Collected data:
● ● ● ● ● ● ●
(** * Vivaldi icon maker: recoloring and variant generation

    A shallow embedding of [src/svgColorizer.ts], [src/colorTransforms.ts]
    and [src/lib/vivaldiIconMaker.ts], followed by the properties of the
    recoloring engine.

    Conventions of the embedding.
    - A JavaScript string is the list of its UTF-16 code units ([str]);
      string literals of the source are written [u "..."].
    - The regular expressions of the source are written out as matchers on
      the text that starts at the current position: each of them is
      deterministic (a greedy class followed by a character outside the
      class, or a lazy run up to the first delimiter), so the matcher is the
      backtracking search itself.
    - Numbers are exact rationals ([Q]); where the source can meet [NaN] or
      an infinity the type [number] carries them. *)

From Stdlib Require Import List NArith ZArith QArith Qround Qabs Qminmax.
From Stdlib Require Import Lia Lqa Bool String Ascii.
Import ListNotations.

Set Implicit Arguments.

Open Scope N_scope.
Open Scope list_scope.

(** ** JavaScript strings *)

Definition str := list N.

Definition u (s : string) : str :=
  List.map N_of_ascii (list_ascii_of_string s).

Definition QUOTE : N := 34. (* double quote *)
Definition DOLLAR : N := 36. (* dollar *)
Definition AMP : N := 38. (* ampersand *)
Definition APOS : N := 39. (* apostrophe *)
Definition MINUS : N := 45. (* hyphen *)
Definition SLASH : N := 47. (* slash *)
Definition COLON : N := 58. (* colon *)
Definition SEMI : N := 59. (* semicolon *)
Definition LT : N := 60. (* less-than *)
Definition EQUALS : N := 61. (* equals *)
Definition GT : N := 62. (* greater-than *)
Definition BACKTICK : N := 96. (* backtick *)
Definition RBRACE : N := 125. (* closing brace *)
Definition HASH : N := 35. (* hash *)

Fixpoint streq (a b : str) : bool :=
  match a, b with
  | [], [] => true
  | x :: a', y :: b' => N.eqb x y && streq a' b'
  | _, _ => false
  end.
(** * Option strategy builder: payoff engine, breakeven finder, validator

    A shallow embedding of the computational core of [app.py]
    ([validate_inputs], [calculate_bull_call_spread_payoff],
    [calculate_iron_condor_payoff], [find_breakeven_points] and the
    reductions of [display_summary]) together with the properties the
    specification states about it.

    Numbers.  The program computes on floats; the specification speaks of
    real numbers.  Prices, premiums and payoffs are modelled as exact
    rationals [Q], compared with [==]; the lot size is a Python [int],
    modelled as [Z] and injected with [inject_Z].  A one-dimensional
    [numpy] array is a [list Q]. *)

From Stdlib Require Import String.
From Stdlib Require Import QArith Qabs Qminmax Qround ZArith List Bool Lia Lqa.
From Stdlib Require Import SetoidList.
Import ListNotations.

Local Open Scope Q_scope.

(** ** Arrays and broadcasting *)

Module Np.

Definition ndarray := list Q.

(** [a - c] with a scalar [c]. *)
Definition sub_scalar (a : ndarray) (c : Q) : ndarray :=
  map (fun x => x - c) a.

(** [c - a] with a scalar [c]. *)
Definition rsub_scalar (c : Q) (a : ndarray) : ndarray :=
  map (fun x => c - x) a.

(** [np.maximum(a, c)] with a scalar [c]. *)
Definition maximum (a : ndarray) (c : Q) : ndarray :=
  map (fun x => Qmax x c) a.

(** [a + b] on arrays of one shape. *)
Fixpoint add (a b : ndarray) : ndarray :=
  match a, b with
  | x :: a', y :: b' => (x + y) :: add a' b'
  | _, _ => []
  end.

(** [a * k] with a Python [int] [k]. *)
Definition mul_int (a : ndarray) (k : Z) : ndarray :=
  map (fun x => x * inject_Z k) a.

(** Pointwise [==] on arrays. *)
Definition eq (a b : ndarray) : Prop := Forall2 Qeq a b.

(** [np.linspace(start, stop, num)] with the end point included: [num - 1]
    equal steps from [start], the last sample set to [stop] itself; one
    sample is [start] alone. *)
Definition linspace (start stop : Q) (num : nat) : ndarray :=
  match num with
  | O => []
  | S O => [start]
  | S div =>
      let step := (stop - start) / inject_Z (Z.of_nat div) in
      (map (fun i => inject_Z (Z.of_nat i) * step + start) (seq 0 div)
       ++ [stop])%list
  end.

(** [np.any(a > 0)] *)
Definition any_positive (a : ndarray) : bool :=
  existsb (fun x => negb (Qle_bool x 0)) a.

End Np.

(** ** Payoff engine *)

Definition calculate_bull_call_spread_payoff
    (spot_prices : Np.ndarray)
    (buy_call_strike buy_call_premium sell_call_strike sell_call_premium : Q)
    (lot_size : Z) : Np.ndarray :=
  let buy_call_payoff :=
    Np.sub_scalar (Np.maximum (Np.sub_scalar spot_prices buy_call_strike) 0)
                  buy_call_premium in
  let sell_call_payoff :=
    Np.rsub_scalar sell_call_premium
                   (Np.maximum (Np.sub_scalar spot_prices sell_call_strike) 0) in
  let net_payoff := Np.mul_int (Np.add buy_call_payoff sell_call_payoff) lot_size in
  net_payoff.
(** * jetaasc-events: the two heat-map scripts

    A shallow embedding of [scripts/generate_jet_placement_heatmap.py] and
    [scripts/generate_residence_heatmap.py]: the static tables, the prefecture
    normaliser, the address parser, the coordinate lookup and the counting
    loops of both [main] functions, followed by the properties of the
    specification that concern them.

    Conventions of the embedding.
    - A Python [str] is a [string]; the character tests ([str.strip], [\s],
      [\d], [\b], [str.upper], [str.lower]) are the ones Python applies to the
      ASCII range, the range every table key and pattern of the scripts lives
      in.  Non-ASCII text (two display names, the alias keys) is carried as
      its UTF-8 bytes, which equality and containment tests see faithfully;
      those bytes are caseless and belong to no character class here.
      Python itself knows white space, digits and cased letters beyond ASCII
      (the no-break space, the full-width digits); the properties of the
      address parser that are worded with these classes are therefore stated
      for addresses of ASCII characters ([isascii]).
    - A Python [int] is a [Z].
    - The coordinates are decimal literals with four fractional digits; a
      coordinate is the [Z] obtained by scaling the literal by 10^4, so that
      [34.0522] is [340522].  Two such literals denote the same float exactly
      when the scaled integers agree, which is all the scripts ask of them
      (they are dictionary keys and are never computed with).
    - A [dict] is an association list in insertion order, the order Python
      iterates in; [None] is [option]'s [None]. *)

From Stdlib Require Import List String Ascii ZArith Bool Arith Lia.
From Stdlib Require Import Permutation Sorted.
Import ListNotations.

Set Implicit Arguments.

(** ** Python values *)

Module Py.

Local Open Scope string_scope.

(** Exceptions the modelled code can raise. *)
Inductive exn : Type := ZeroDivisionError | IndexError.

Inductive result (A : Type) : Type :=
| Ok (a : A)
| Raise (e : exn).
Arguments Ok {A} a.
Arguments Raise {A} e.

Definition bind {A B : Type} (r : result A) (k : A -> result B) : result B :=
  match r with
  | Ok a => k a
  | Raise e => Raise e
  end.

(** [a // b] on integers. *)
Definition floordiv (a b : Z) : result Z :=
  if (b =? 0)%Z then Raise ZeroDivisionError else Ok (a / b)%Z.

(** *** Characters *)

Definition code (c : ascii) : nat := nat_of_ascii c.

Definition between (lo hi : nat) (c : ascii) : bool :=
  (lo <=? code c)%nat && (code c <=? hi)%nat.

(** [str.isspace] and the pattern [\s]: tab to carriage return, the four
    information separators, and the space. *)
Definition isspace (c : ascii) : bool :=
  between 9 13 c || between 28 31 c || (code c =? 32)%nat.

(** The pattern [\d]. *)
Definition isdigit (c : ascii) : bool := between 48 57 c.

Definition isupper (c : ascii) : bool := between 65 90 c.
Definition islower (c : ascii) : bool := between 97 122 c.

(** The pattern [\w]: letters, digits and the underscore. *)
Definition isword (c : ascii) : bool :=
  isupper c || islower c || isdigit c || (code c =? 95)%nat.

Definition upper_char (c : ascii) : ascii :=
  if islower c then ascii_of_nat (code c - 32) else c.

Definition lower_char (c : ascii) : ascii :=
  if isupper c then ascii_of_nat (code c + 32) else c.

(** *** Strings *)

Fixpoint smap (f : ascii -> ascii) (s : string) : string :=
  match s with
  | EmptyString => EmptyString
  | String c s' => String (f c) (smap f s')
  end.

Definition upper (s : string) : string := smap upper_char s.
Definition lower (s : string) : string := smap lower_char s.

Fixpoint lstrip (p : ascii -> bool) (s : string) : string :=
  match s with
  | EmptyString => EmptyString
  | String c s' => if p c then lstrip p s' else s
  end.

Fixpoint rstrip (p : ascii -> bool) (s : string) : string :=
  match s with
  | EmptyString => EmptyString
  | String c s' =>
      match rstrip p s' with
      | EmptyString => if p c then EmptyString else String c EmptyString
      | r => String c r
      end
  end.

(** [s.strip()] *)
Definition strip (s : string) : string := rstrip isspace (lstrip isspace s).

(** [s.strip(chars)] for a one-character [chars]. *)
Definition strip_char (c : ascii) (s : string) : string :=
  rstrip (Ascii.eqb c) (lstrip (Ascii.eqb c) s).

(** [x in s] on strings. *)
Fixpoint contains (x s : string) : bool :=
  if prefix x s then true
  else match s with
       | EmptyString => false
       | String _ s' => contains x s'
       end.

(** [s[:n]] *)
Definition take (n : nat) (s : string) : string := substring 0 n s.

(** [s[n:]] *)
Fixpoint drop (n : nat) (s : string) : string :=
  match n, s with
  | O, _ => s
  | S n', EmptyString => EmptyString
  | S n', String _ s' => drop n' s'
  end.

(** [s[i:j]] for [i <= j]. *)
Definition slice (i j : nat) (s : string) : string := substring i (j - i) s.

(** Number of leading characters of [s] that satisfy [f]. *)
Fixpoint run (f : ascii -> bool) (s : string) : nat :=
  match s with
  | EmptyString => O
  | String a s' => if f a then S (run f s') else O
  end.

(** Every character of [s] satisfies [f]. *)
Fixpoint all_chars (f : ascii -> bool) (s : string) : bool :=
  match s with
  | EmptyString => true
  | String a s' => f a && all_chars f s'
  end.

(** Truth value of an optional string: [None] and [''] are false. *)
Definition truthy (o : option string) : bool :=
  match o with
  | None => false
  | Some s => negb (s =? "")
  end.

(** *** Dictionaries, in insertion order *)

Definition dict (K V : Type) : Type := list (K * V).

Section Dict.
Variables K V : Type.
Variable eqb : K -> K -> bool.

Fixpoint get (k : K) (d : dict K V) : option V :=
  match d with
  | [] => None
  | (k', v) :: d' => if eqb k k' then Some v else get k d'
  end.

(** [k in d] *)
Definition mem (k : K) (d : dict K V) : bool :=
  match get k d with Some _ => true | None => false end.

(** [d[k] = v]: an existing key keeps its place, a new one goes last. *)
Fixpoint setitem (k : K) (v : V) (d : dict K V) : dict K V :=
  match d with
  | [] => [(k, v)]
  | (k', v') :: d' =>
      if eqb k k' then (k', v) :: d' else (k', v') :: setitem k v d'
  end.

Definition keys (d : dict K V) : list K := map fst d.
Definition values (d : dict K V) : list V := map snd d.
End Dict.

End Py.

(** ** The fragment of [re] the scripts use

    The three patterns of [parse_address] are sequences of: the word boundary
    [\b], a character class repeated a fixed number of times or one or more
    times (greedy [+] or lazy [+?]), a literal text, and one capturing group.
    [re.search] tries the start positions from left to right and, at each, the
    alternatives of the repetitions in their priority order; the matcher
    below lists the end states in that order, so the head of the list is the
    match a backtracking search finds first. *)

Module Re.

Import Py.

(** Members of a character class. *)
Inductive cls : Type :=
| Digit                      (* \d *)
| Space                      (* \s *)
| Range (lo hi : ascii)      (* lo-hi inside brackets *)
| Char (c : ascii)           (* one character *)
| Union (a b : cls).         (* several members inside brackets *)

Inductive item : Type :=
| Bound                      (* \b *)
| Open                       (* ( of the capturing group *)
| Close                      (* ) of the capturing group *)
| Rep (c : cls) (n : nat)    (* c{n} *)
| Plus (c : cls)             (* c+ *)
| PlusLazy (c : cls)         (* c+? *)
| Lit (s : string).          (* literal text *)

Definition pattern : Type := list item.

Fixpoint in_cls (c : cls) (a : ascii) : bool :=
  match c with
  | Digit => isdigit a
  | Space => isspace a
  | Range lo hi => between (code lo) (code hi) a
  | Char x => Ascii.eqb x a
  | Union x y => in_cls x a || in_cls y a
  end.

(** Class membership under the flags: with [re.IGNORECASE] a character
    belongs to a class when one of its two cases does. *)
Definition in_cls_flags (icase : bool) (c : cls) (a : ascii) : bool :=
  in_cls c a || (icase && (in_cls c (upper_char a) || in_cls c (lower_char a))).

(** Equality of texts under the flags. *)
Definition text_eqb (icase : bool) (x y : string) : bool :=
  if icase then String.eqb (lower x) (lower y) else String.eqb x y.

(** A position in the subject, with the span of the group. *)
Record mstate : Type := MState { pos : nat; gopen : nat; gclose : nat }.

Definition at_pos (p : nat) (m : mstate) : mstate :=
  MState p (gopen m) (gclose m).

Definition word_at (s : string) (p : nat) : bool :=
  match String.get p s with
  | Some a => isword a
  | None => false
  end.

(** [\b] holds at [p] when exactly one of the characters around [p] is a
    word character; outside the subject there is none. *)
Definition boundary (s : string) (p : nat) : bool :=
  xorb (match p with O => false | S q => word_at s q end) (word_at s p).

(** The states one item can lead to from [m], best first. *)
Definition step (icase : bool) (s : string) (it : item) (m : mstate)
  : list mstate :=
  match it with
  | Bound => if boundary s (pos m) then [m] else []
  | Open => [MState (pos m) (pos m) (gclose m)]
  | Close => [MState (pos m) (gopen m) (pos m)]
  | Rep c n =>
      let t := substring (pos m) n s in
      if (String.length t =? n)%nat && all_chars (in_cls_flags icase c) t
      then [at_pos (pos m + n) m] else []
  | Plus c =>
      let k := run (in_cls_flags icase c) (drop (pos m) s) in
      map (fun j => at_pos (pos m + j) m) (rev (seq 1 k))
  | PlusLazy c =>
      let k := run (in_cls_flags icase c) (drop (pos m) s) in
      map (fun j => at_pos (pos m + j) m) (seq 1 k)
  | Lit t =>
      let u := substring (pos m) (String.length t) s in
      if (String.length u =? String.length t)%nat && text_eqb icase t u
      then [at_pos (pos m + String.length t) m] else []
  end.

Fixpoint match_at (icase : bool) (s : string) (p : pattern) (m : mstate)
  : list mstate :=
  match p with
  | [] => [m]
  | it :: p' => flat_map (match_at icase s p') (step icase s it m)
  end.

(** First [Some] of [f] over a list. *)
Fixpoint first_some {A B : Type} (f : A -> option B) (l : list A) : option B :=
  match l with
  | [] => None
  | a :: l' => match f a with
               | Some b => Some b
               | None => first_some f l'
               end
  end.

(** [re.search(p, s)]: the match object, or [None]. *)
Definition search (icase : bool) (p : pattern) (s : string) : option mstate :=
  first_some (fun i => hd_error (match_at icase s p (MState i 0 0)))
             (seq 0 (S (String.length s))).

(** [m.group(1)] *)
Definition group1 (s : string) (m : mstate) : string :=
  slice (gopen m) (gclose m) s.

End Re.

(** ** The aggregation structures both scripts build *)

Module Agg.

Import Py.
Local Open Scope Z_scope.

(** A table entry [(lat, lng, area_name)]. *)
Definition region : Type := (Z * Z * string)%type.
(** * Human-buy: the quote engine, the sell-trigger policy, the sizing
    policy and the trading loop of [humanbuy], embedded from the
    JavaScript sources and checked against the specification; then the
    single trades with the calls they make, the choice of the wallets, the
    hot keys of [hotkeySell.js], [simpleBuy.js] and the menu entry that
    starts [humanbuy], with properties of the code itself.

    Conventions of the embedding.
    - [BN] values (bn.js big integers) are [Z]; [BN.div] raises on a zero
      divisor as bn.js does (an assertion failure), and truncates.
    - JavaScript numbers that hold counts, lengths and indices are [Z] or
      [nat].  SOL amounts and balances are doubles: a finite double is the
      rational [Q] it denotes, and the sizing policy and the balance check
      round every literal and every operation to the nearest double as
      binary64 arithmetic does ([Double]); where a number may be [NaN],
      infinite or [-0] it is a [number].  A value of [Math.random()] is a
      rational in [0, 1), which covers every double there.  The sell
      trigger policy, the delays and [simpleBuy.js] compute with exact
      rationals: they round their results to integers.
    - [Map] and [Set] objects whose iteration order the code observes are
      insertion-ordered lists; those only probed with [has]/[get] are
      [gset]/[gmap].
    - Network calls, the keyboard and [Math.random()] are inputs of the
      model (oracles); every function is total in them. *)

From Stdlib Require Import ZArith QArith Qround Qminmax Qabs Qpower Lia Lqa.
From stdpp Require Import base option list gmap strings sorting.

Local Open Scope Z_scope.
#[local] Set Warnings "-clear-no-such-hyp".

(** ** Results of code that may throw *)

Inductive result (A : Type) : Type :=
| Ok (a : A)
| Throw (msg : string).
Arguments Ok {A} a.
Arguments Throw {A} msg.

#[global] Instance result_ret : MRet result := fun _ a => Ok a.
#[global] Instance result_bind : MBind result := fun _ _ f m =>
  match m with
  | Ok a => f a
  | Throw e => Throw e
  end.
● ● ● ● ● ● ●
YOUR TASK: Please copy the lines above from the line with "Definition SLASH : N := 47. (* slash *)" up to and including the line with "(** [np.maximum(a, c)] with a scalar [c]. *)", exactly as written and with nothing else.

ANSWER AREA:
Definition SLASH : N := 47. (* slash *)
Definition COLON : N := 58. (* colon *)
Definition SEMI : N := 59. (* semicolon *)
Definition LT : N := 60. (* less-than *)
Definition EQUALS : N := 61. (* equals *)
Definition GT : N := 62. (* greater-than *)
Definition BACKTICK : N := 96. (* backtick *)
Definition RBRACE : N := 125. (* closing brace *)
Definition HASH : N := 35. (* hash *)

Fixpoint streq (a b : str) : bool :=
  match a, b with
  | [], [] => true
  | x :: a', y :: b' => N.eqb x y && streq a' b'
  | _, _ => false
  end.
(** * Option strategy builder: payoff engine, breakeven finder, validator

    A shallow embedding of the computational core of [app.py]
    ([validate_inputs], [calculate_bull_call_spread_payoff],
    [calculate_iron_condor_payoff], [find_breakeven_points] and the
    reductions of [display_summary]) together with the properties the
    specification states about it.

    Numbers.  The program computes on floats; the specification speaks of
    real numbers.  Prices, premiums and payoffs are modelled as exact
    rationals [Q], compared with [==]; the lot size is a Python [int],
    modelled as [Z] and injected with [inject_Z].  A one-dimensional
    [numpy] array is a [list Q]. *)

From Stdlib Require Import String.
From Stdlib Require Import QArith Qabs Qminmax Qround ZArith List Bool Lia Lqa.
From Stdlib Require Import SetoidList.
Import ListNotations.

Local Open Scope Q_scope.

(** ** Arrays and broadcasting *)

Module Np.

Definition ndarray := list Q.

(** [a - c] with a scalar [c]. *)
Definition sub_scalar (a : ndarray) (c : Q) : ndarray :=
  map (fun x => x - c) a.

(** [c - a] with a scalar [c]. *)
Definition rsub_scalar (c : Q) (a : ndarray) : ndarray :=
  map (fun x => c - x) a.

(** [np.maximum(a, c)] with a scalar [c]. *)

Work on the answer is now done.